Si Guaido est fait prisonnier aujourd’hui, s’il quitte le pays, ou si Leopoldo Lopez et les États-Unis le remplacent demain, il faudra repartir de zéro et ce brusque changement nous sera préjudiciable. La course contre la montre ne joue pas en notre faveur.
En fait, nous devons accepter, même si cela ne nous plaît pas, que Guaido est nécessaire pour tendre des pièges politiques et opérationnels, qui annuleront son action, et détruiront les plans que les États-Unis ont construit autour de lui. Même si cela est douloureux pour le pays. Cela va au-delà des opérations secrètes. En politique, Guaidó est nécessaire car il est usé et même parce qu’il ne doit pas être un obstacle aux différentes options politiques de sortie de crise.
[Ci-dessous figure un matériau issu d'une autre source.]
Lemma authinfo_spec argv c :
  match ns_authinfo argv c with
  | Ret _ c' => same_service c c' /\ (same_state c c' \/ logged_in c c')
  | Throw _ c' => same_service c c'
  | Abort _ => True
  | Spin => True
  end.
Proof.
  assert (match authinfo_error argv c with
          | Ret _ c' => same_service c c' /\ (same_state c c' \/ logged_in c c') | _ => False end) as Herr.
  { pose proof (authinfo_error_spec argv c) as H. destruct (authinfo_error argv c); try done.
    destruct H. split; [done|by left]. }
  unfold ns_authinfo. cbv zeta. destruct (negb _); [by destruct (authinfo_error argv c)|].
  destruct (_ <? _)%nat; [by cbn; split; [|left]|]. unfold bind at 1, gets.
  destruct (strcaseeq _ _); [by cbn; split; [|left]|].
  destruct (strcaseeq _ _); [|by destruct (authinfo_error argv c)].
  destruct (bool_decide _); [by cbn; split; [|left]|].
  unfold bind at 1, modify. unfold bind at 1, on_access. cbn [access_entry put_auth].
  destruct (check_authentication _ _ _) as [[] e'|x e'| |] eqn:E; try done; cbn [negb].
  - cbn -[set_client_command_table]. split; [done|]. right. eexists _, _. split_and!; [exact E|done|].
    intros f Hm. by eapply (table_set (put_auth _ _) f).
  - apply check_false in E as ->. by cbn; split; [|left].
Qed.

Lemma authinfo_ends argv c : ns_authinfo argv c <> Spin.
Proof.
  assert (authinfo_error argv c <> Spin) as Herr.
  { pose proof (authinfo_error_spec argv c). by destruct (authinfo_error argv c). }
  unfold ns_authinfo. cbv zeta. destruct (negb _); [done|]. destruct (_ <? _)%nat; [done|]. unfold bind at 1, gets.
  destruct (strcaseeq _ _); [done|]. destruct (strcaseeq _ _); [|done]. destruct (bool_decide _); [done|].
  unfold bind at 1, modify. unfold bind at 1, on_access. cbn [access_entry put_auth].
  pose proof (check_ends (auth_user (cd_auth c)) (arg 2 argv) (access_entry c)).
  by destruct (check_authentication _ _ _) as [[] e'|x e'| |].
Qed.

(** The states between the requests of the session that starts in [c0]. *)
Inductive reached c0 : ClientData S G -> Prop :=
| reached_start : reached c0 (set_client_command_table
    (put_auth (Auth [] [] (initial_auth (authentication (access_entry c0))) 0) c0))
| reached_out b c : reached c0 c -> reached c0 (put_out b c)
| reached_in ist c : reached c0 c -> reached c0 (put_in ist c)
| reached_intr l c : reached c0 c -> reached c0 (put_intr l c)
| reached_turn req errc c r c' : reached c0 c -> request req errc c = Ret r c' -> reached c0 c'.

Definition table_ok c : Prop := client_command_map c = commands_for (access_flags (access_entry c)).

Lemma request_cases req errc c :
  let argv := split_request (strip_end (cstr req)) in
  let d := dispatch_of argv (auth_state (cd_auth c)) (client_command_map c) in
  match request req errc c with
  | Ret _ c' => (exists b, c' = put_out b c) \/
      exists fn r b c1, d = d_run fn /\ run_func fn argv c = Ret r c1 /\ c' = put_out b c1
  | Throw e c' => exists fn, d = d_run fn /\ run_func fn argv c = Throw e c'
  | Abort _ => True
  | Spin => exists fn, d = d_run fn /\ run_func fn argv c = Spin
  end.
Proof.
  cbv zeta. unfold request, bind, gets. cbv zeta. set (argv := split_request (strip_end (cstr req))).
  assert (c = put_out (cd_out c) c) as Ec by (by destruct c).
  destruct (dispatch_of _ _ _); cbn; try by left; eexists.
  destruct (run_func f argv c) as [r c1|e c1| |] eqn:E; [|by eexists|done|by eexists].
  destruct (_ && _); cbn; right; exists f, r; [by eexists _, c1|].
  exists (cd_out c1), c1. by destruct c1.
Qed.

Lemma table_start c0 a : table_ok c0 \/ client_command_map c0 = enableAll [] ->
  table_ok (set_client_command_table (put_auth a c0)).
Proof.
  intros [H|H].
  - eapply (table_set (put_auth a c0)). exact H.
  - eapply (table_set (put_auth a c0) 7). cbn [client_command_map put_auth]. rewrite H. vm_compute. reflexivity.
Qed.

Lemma turn_table fn argv c r c' : table_ok c -> run_func fn argv c = Ret r c' -> table_ok c'.
Proof.
  intros Ht Er. destruct (decide (fn = F_authinfo)) as [->|Hne].
  - pose proof (authinfo_spec argv c) as Ha. cbn [run_func] in Er. rewrite Er in Ha.
    destruct Ha as [_ [(Ha & Hm & _)|(u & p & _ & _ & Hm)]]; unfold table_ok; [by rewrite Ha, Hm|by eapply Hm].
  - destruct (run_rights _ _ _ _ _ Hne Er) as (Ha & Hm & _). unfold table_ok. by rewrite Ha, Hm.
Qed.

Lemma reached_table c0 c : table_ok c0 \/ client_command_map c0 = enableAll [] -> reached c0 c -> table_ok c.
Proof.
  intros H0. induction 1 as [|b c _ IH|ist c _ IH|l c _ IH|req errc c r c' _ IH E]; [|done..|].
  - by apply table_start.
  - pose proof (request_cases req errc c) as H. cbv zeta in H. rewrite E in H.
    destruct H as [[b ->]|(fn & r1 & b & c1 & _ & Er & ->)]; [done|]. by apply (turn_table fn _ c _ c1 IH Er).
Qed.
Guaido est devenu le principal foyer de division du camp antichaviste, et cette division est nécessaire pour la survie de la République.
Sa position aujourd’hui est celle d’un loup (ou plutôt d’un idiot) solitaire, sa présence ne tient que par la grâce des États-Unis, mais elle ne pourra pas se prolonger éternellement. L’opposition l’a abandonné, sauf les rares exceptions de son entourage salarié. Guaido devient alors une pierre d’achoppement qui devra inévitablement céder par inertie ou par la force. La touche finale reviendra au chavisme mais aussi à une partie de plus en plus évidente de l’opposition.
Cela signifie qu’il existe une possibilité d’accord politique entre le chavisme et les deux ou trois partis politiques qui soutiennent encore Guaido et qui permettra de résoudre partiellement les problèmes liés au blocus, et de sortir de l’impasse politique en convoquant des élections parlementaires. Même les adecos [membres de AD, un des deux partis qui a gouverné le Venezuela pendant 40 ans avant Chávez-NDT] souhaitent que cette élection ait lieu cette année.
Si l’objectif est la préservation de la Nation et des institutions ainsi que la cohésion du pays, alors la guerre doit être évitée.
Un Guaido en prison ou mort ne sert pas à répondre aux besoins actuels du pays ; au contraire, un Guaido en prison ou mort ne sert qu’à déclencher d’autres situations.
Lorsque Guaido ira en prison, nous saurons que son utilité en liberté est terminé, et qu’il peut être éliminé une fois pour toutes du jeu politique. Nous devrons attendre. On ne tardera pas à le voir.
Si certains chavistes, plus chavistes que Chávez, ceux qui « commandent » sur Twitter (et ils sont nombreux) étaient aux commandes du pays et décidaient de résoudre le problème à leur manière, nous serions anéantis.
J’ai le regret de vous informer qu’aucun enfantillage ou imbécilité n’est admise sur le front de la Realpolitik. Certaines décisions pour sortir des situations conflictuelles ne peuvent se prendre sous le coup de l’émotion ou de manière impulsive. En tout cas, pas dans la situation actuelle du Venezuela. Le contraire ne se produit que dans les livres d’aventures du Che, à une autre époque, sans jamais se référer à la politique qui se jouait en coulisse à ce moment-là.
Face à cette situation, vous avez deux options. Soit relire ce que nous venons d’exposer calmement, plusieurs fois, bien analyser l’échiquier politique, et vous injecter une dose de réalisme. Soit vous pouvez continuer à réagir en bisounours dans un monde politique imaginaire tout en affirmant haut et fort "je suis le plus patriote de tous".